* Problem statement
Your reply should consist solely of the lines from the start of the material below through the line containing "fo_id : frame_id u = i;", reproduced exactly.

* Material for this exercise
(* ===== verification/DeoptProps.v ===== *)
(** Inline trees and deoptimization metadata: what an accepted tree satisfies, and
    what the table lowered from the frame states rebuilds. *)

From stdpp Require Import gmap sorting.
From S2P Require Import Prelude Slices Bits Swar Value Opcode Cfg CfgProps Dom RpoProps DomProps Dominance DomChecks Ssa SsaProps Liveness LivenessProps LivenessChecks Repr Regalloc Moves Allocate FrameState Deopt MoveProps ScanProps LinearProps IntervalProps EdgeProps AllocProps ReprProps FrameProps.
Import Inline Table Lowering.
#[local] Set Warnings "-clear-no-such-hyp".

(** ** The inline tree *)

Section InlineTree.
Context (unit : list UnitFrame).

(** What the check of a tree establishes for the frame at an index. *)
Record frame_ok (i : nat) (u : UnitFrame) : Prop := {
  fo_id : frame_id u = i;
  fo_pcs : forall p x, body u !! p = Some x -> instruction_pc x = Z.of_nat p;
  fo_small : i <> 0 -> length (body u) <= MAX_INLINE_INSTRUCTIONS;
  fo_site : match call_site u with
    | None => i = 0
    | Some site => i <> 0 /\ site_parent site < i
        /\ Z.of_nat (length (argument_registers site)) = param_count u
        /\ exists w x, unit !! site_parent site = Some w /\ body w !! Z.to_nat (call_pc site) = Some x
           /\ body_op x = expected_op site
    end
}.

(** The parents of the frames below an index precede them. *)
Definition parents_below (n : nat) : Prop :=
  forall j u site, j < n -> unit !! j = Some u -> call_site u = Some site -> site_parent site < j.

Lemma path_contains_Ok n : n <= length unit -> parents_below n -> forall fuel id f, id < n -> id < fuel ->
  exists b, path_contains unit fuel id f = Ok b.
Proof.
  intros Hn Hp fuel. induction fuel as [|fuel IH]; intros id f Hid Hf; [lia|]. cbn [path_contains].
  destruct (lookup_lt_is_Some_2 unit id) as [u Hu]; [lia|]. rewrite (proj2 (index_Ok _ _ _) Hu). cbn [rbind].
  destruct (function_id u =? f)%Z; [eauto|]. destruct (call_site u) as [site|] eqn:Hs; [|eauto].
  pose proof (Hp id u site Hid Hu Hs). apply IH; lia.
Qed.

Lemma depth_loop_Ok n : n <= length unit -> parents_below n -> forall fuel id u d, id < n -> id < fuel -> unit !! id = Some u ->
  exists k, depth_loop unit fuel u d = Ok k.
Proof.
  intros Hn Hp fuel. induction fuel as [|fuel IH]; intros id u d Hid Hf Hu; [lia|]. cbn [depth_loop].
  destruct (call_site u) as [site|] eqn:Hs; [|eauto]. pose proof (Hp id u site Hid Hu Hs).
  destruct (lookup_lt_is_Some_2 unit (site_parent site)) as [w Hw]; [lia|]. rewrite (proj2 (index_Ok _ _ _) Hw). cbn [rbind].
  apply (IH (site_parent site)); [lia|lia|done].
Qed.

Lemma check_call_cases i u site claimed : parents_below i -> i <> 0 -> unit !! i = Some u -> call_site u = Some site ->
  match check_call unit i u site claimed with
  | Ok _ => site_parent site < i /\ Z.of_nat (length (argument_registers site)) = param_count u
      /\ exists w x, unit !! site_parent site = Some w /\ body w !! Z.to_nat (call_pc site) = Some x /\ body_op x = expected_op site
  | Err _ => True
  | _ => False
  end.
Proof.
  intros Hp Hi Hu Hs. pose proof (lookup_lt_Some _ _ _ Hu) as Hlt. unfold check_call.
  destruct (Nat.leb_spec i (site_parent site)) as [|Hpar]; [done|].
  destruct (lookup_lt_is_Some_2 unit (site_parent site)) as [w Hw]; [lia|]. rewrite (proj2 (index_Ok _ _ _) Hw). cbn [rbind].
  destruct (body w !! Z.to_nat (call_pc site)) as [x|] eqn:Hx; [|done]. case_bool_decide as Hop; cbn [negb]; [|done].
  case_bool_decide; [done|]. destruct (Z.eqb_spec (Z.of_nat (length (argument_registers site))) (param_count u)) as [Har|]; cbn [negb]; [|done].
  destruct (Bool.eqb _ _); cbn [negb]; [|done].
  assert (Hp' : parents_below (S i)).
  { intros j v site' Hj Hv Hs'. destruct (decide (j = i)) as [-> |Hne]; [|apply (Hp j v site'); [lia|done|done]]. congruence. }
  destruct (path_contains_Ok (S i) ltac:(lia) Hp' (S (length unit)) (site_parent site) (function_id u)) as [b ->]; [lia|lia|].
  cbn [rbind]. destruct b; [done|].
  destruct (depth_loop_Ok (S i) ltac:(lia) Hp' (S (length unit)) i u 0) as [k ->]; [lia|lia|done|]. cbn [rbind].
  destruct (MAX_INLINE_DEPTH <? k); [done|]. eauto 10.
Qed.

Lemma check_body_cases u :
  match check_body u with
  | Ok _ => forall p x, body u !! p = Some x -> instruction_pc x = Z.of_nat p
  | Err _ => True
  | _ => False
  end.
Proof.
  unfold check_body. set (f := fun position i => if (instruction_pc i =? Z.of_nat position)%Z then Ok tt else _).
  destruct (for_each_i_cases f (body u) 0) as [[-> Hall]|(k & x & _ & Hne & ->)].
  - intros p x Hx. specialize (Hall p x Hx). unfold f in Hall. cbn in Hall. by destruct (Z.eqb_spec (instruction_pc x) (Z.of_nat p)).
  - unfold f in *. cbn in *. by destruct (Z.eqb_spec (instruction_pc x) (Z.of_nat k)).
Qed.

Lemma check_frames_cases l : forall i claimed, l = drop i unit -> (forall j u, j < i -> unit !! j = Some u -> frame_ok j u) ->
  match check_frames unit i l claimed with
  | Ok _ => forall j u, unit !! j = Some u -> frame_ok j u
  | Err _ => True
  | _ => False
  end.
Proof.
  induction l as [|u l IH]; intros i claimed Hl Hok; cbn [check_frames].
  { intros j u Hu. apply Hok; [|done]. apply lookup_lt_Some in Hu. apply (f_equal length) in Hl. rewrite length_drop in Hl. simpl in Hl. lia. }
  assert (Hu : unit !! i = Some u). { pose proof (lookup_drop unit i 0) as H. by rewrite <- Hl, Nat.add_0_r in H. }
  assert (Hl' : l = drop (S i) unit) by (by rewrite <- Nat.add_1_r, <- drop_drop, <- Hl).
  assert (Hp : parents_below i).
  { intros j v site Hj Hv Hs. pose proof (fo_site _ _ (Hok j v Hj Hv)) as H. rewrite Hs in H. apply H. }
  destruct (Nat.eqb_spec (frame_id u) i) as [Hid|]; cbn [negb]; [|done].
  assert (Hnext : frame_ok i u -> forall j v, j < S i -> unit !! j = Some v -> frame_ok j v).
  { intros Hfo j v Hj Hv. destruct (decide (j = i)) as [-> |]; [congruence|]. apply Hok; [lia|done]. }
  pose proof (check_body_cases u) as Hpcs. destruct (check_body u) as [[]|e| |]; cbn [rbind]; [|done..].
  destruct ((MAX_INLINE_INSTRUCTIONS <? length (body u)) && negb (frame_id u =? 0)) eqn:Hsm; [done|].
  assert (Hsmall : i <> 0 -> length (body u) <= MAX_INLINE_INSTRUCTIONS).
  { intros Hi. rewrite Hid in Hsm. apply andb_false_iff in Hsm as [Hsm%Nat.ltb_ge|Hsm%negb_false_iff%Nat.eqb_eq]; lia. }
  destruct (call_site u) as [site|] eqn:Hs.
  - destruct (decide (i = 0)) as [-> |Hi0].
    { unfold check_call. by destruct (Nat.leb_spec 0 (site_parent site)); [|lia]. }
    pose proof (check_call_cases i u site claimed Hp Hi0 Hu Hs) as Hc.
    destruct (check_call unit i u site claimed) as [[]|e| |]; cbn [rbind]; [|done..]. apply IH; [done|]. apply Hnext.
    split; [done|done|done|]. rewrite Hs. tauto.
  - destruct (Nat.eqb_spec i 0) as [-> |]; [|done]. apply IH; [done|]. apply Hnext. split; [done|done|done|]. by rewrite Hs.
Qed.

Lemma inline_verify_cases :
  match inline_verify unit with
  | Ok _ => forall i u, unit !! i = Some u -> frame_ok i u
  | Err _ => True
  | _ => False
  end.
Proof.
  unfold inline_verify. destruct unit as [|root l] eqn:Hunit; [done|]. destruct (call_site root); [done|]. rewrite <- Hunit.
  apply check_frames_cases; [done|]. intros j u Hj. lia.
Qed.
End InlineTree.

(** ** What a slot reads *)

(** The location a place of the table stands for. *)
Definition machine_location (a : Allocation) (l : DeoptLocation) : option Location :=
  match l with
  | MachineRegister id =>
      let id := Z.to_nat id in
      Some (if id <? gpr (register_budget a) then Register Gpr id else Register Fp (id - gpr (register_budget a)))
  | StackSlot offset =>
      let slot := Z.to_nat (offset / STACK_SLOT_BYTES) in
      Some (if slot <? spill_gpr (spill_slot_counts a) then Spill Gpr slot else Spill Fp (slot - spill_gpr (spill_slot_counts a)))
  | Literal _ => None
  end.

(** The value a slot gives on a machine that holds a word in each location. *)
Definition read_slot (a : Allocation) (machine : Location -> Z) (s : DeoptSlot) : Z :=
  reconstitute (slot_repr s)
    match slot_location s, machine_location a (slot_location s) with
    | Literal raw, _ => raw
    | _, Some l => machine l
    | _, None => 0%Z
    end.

* Exercise result
(* ===== verification/DeoptProps.v ===== *)
(** Inline trees and deoptimization metadata: what an accepted tree satisfies, and
    what the table lowered from the frame states rebuilds. *)

From stdpp Require Import gmap sorting.
From S2P Require Import Prelude Slices Bits Swar Value Opcode Cfg CfgProps Dom RpoProps DomProps Dominance DomChecks Ssa SsaProps Liveness LivenessProps LivenessChecks Repr Regalloc Moves Allocate FrameState Deopt MoveProps ScanProps LinearProps IntervalProps EdgeProps AllocProps ReprProps FrameProps.
Import Inline Table Lowering.
#[local] Set Warnings "-clear-no-such-hyp".

(** ** The inline tree *)

Section InlineTree.
Context (unit : list UnitFrame).

(** What the check of a tree establishes for the frame at an index. *)
Record frame_ok (i : nat) (u : UnitFrame) : Prop := {
  fo_id : frame_id u = i;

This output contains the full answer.